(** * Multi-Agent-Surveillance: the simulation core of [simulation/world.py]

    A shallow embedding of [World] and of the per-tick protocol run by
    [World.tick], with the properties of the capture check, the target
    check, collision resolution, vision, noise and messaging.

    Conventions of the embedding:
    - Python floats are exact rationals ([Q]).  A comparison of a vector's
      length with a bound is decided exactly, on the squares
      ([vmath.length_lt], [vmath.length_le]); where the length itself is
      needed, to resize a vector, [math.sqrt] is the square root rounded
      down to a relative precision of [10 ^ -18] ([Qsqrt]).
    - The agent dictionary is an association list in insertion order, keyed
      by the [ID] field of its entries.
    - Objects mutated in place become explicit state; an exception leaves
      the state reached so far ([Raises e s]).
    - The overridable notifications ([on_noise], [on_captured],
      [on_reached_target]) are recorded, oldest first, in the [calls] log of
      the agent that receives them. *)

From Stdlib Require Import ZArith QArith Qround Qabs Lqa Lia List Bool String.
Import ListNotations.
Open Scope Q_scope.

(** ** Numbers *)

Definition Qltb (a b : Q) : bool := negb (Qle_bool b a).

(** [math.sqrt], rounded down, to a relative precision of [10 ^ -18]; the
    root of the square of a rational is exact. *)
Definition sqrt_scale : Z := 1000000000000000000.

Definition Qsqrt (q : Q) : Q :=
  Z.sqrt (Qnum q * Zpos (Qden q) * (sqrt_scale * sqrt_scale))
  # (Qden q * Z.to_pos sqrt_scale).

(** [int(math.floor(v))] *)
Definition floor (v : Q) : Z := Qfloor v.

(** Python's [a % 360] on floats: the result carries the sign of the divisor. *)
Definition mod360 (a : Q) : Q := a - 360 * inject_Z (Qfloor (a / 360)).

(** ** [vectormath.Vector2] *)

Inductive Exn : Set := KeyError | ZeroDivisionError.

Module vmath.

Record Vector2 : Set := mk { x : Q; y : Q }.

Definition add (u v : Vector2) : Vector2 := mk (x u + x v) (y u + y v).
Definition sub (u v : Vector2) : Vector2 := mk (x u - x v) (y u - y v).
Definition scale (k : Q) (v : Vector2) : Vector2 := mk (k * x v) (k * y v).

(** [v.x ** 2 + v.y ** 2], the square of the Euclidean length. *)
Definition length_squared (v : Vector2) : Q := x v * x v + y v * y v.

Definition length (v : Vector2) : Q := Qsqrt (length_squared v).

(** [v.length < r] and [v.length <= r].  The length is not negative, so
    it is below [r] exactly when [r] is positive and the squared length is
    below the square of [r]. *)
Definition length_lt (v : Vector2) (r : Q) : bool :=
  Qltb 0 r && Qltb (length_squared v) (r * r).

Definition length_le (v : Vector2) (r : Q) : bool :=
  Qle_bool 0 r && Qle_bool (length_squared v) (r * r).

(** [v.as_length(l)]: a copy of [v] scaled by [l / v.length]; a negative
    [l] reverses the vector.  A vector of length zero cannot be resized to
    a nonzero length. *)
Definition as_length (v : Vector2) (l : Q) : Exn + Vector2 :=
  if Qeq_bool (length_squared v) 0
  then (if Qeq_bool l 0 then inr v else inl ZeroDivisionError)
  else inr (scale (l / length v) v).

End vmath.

* * *

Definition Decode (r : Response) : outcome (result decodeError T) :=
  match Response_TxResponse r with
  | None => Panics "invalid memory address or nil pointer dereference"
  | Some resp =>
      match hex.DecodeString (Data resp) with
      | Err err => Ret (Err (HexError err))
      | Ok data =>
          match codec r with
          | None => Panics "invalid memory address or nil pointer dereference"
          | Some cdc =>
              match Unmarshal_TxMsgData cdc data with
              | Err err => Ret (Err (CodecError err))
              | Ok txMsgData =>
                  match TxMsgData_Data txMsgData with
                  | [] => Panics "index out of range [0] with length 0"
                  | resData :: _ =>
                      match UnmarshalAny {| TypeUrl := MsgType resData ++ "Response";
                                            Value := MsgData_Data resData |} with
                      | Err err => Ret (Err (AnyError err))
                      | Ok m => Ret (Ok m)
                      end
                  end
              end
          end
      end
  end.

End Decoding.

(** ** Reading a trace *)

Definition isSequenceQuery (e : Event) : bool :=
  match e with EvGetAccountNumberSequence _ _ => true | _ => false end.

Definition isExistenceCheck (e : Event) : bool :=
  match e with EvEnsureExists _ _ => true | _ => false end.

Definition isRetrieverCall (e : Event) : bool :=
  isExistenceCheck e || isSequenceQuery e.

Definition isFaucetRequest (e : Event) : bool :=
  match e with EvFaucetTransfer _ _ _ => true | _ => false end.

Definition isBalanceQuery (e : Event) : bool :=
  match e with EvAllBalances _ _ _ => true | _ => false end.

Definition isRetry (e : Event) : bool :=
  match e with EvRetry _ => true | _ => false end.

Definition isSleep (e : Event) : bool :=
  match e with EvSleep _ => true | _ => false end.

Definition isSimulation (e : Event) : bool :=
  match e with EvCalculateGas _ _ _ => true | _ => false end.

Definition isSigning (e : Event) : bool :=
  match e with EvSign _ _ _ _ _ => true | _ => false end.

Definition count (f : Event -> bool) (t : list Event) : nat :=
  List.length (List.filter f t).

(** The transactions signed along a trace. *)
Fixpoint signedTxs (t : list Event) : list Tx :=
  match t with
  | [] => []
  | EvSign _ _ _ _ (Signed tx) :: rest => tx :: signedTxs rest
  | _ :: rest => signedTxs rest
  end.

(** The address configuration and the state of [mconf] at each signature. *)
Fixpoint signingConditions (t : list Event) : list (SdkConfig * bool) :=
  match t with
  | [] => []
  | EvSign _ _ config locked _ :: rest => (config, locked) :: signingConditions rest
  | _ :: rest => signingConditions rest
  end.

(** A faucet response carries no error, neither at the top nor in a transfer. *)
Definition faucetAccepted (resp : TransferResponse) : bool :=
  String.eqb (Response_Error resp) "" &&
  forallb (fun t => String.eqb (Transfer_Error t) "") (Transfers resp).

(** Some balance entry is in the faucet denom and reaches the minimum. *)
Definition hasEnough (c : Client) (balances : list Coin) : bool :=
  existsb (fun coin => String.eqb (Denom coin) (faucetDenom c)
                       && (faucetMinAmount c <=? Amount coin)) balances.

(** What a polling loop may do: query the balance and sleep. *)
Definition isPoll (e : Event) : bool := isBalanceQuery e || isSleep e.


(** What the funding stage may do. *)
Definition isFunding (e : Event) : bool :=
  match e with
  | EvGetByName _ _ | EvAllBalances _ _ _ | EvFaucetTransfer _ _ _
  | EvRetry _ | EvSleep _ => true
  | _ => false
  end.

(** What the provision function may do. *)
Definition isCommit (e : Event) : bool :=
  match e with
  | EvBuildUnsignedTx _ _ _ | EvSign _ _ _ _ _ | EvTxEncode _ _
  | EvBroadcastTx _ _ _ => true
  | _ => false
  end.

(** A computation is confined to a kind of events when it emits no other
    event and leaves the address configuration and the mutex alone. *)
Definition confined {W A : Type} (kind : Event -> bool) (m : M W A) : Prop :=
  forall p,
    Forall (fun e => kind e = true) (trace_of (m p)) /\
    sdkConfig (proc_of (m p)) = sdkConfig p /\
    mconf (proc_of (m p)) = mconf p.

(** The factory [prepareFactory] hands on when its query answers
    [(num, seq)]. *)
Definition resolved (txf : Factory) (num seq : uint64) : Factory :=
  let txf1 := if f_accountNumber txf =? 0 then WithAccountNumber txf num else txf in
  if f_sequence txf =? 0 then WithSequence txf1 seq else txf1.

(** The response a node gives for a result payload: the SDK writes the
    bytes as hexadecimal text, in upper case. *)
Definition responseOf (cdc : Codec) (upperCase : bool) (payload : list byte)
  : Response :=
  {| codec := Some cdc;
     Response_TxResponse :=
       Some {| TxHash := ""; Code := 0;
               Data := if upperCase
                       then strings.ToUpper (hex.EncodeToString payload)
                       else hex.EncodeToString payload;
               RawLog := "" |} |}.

- **Problem description**:
Filter the entries above and copy only the lines that hold "Qfloor".

- **Reply to the task**:
Definition floor (v : Q) : Z := Qfloor v.
Definition mod360 (a : Q) : Q := a - 360 * inject_Z (Qfloor (a / 360)).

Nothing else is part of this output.